**Source material**
+++++

(** ** Leaves *)

Lemma leaves_Object props :
  leaves (Object props) = props ≫= λ kv, prod_map (cons kv.1) id <$> leaves kv.2.
Proof.
  simpl. induction props as [|[key v] props IH]; simpl; [done|].
  by rewrite IH.
Qed.

Lemma leaves_Array items : leaves (Array items) = leaves (Object (indexed 0 items)).
Proof.
  rewrite leaves_Object. simpl. generalize 0.
  induction items as [|v items IH]; intros index; [done|].
  rewrite indexed_cons. simpl. by rewrite IH.
Qed.

Lemma flat_leaves_Scalar parentKey s : flat_leaves parentKey (Scalar s) = [(parentKey, s)].
Proof. done. Qed.

Lemma flat_leaves_Object parentKey props :
  flat_leaves parentKey (Object props) = flat_props parentKey props.
Proof.
  unfold flat_leaves, flat_props. rewrite leaves_Object.
  induction props as [|[key v] props IH]; [done|].
  rewrite !bind_cons, fmap_app, IH. f_equal.
  rewrite <-list_fmap_compose. apply list_fmap_ext. by intros _ [p s] _.
Qed.

Lemma flat_leaves_Array parentKey items :
  flat_leaves parentKey (Array items) = flat_props parentKey (indexed 0 items).
Proof.
  rewrite <-flat_leaves_Object. unfold flat_leaves. by rewrite leaves_Array.
Qed.

(** ** Keys without dots *)

Lemma string_app_cons c (s1 s2 : string) : String c s1 +:+ s2 = String c (s1 +:+ s2).
Proof. reflexivity. Qed.

Lemma string_app_nil_l (s : string) : "" +:+ s = s.
Proof. reflexivity. Qed.

Lemma string_app_nil_r (s : string) : s +:+ "" = s.
Proof. induction s as [|c s IH]; [done|]. by rewrite string_app_cons, IH. Qed.

Lemma string_app_assoc (s1 s2 s3 : string) : (s1 +:+ s2) +:+ s3 = s1 +:+ (s2 +:+ s3).
Proof. induction s1 as [|c s1 IH]; [done|]. by rewrite !string_app_cons, IH. Qed.

(** A string is cut in one way only into a part without dots and a rest
    that is empty or starts with a dot. *)
Lemma dot_tail_split k k' r r' :
  has_dot k = false → has_dot k' = false → dot_tail r → dot_tail r' →
  k +:+ r = k' +:+ r' → k = k'.
Proof.
  revert k'. induction k as [|c k IH]; intros [|c' k'];
    rewrite ?string_app_cons, ?string_app_nil_l; simpl.
  - done.
  - intros _ [Hc _]%orb_false_elim [->|[r0 ->]] _ Heq; [done|].
    injection Heq as <- _. by rewrite bool_decide_eq_true_2 in Hc.
  - intros [Hc _]%orb_false_elim _ _ [->|[r0 ->]] Heq; [done|].
    injection Heq as -> _. by rewrite bool_decide_eq_true_2 in Hc.
  - intros [_ Hk]%orb_false_elim [_ Hk']%orb_false_elim Hr Hr' Heq.
    injection Heq as -> Heq. f_equal. by apply IH.
Qed.

Lemma joinKey_nonempty parentKey key : key ≠ "" → joinKey parentKey "." key ≠ "".
Proof.
  unfold joinKey. destruct (decide (parentKey = "")); [done|].
  intros _. by destruct parentKey.
Qed.

Lemma extends_refl base : extends base base.
Proof. exists "". split; [by rewrite string_app_nil_r|by left]. Qed.

(** Below a parent key that is not empty, what extends the key of a child
    extends the parent key. *)
Lemma extends_joinKey parentKey key k :
  parentKey ≠ "" → extends (joinKey parentKey "." key) k → extends parentKey k.
Proof.
  intros Hne (r & -> & _). unfold joinKey. rewrite decide_False by done.
  exists ("." +:+ key +:+ r). split.
  - by rewrite !string_app_assoc.
  - right. by eexists.
Qed.

(** The keys of two properties with different plain names have no common
    extension. *)
Lemma extends_joinKey_inj parentKey key1 key2 k :
  plain_key key1 = true → plain_key key2 = true →
  extends (joinKey parentKey "." key1) k → extends (joinKey parentKey "." key2) k →
  key1 = key2.
Proof.
  unfold plain_key. rewrite !andb_true_iff, !negb_true_iff.
  intros [[_ H1] _] [[_ H2] _] (r1 & -> & Hr1) (r2 & Heq & Hr2).
  unfold joinKey in Heq. destruct (decide (parentKey = "")).
  - exact (dot_tail_split key1 key2 r1 r2 H1 H2 Hr1 Hr2 Heq).
  - rewrite !string_app_assoc in Heq.
    apply (inj (String.app parentKey)) in Heq.
    rewrite !string_app_cons, !string_app_nil_l in Heq.
    injection Heq as Heq.
    exact (dot_tail_split key1 key2 r1 r2 H1 H2 Hr1 Hr2 Heq).
Qed.

Lemma has_dot_app (s1 s2 : string) : has_dot (s1 +:+ s2) = has_dot s1 || has_dot s2.
Proof.
  induction s1 as [|c s1 IH]; [done|].
  rewrite string_app_cons. simpl. by rewrite IH, orb_assoc.
Qed.

(** No key built from a plain name is [__proto__]. *)
Lemma extends_joinKey_not_proto parentKey key :
  plain_key key = true → ¬ extends (joinKey parentKey "." key) "__proto__".
Proof.
  unfold plain_key. rewrite !andb_true_iff, !negb_true_iff.
  intros [[_ Hdot] Hproto%bool_decide_eq_false] (r & Heq & Hr).
  assert (has_dot (joinKey parentKey "." key +:+ r) = false) as Hnone
    by by rewrite <-Heq.
  rewrite has_dot_app in Hnone. apply orb_false_elim in Hnone as [Hjoin Hrdot].
  unfold joinKey in Heq, Hjoin. destruct (decide (parentKey = "")).
  - destruct Hr as [->|[r' ->]]; [|done].
    rewrite string_app_nil_r in Heq. by apply Hproto.
  - rewrite !has_dot_app in Hjoin. simpl in Hjoin. by rewrite orb_true_r in Hjoin.
Qed.

(** ** Array indices as keys *)

Lemma pretty_N_go_keeps (P : string → Prop) x s :
  (∀ c s, P s → P (String (pretty_N_char c) s)) → P s → P (pretty_N_go x s).
Proof.
  intros Hstep. revert s. induction (N.lt_wf_0 x) as [x _ IH]; intros s Hs.
  destruct (decide (x = 0)%N) as [->|Hx].
  - by rewrite pretty_N_go_0.
  - rewrite pretty_N_go_step by lia. apply IH.
    + apply N.div_lt; lia.
    + by apply Hstep.
Qed.

Lemma has_dot_pretty_N_char c : bool_decide (pretty_N_char c = "."%char) = false.
Proof. apply bool_decide_eq_false. unfold pretty_N_char. by repeat case_match. Qed.

Lemma pretty_nat_digits (i : nat) :
  pretty i ≠ "" ∧ has_dot (pretty i) = false
  ∧ ∃ c rest, pretty i = String (pretty_N_char c) rest.
Proof.
  unfold pretty, pretty_nat, pretty, pretty_N.
  destruct (decide (N.of_nat i = 0)%N) as [_|Hi].
  { split_and!; [done|done|]. by exists 0%N, "". }
  rewrite pretty_N_go_step by lia. split_and!.
  - apply (pretty_N_go_keeps (λ s, s ≠ "")); [done|done].
  - apply (pretty_N_go_keeps (λ s, has_dot s = false)).
    + intros c s Hs. simpl. by rewrite has_dot_pretty_N_char.
    + simpl. by rewrite has_dot_pretty_N_char.
  - apply (pretty_N_go_keeps (λ s, ∃ c rest, s = String (pretty_N_char c) rest)).
    + intros c s _. by exists c, s.
    + by eexists _, _.
Qed.

(** An array index is never the name [__proto__]. *)
Lemma pretty_nat_not_proto (i : nat) : pretty i ≠ "__proto__".
Proof.
  destruct (pretty_nat_digits i) as (_ & _ & c & rest & ->).
  intros [= Hc _]. revert Hc. unfold pretty_N_char. by repeat case_match.
Qed.

Lemma plain_key_pretty (i : nat) : plain_key (pretty i) = true.
Proof.
  unfold plain_key. destruct (pretty_nat_digits i) as (Hne & Hdot & _).
  rewrite Hdot, !bool_decide_eq_false_2; [done|apply pretty_nat_not_proto|done].
Qed.

Lemma indexed_keys index items :
  (indexed index items).*1 = pretty <$> seq index (length items).
Proof.
  revert index. induction items as [|v items IH]; intros index; [done|].
  rewrite indexed_cons. simpl. by rewrite IH.
Qed.

Lemma NoDup_indexed_keys index items : NoDup (indexed index items).*1.
Proof. rewrite indexed_keys. apply (NoDup_fmap_2 _), NoDup_seq. Qed.

Lemma indexed_values index items : (indexed index items).*2 = items.
Proof.
  revert index. induction items as [|v items IH]; intros index; [done|].
  rewrite indexed_cons. simpl. by rewrite IH.
Qed.

(** ** Flattening documents with plain property names *)

Lemma jsval_ind (P : jsval → Prop) :
  (∀ s, P (Scalar s)) →
  (∀ t, P (DateObj t)) →
  (∀ items, Forall P items → P (Array items)) →
  (∀ props, Forall (λ kv, P kv.2) props → P (Object props)) →
  ∀ v, P v.
Proof.
  intros Hscalar Hdate Harray Hobject. fix IH 1. intros [s|t|items|props].
  - apply Hscalar.
  - apply Hdate.
  - apply Harray. induction items as [|v items IHitems]; constructor; [apply IH|done].
  - apply Hobject.
    induction props as [|[key v] props IHprops]; constructor; [apply IH|done].
Qed.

+++++

**Your objective**
Repeat word for word the lines above that run from the line containing "Proof. apply bool_decide_eq_false." through the line containing "split_and!; [done|done|]. by", both ends included, and nothing else.

**Solution below**
Proof. apply bool_decide_eq_false. unfold pretty_N_char. by repeat case_match. Qed.

Lemma pretty_nat_digits (i : nat) :
  pretty i ≠ "" ∧ has_dot (pretty i) = false
  ∧ ∃ c rest, pretty i = String (pretty_N_char c) rest.
Proof.
  unfold pretty, pretty_nat, pretty, pretty_N.
  destruct (decide (N.of_nat i = 0)%N) as [_|Hi].
  { split_and!; [done|done|]. by exists 0%N, "". }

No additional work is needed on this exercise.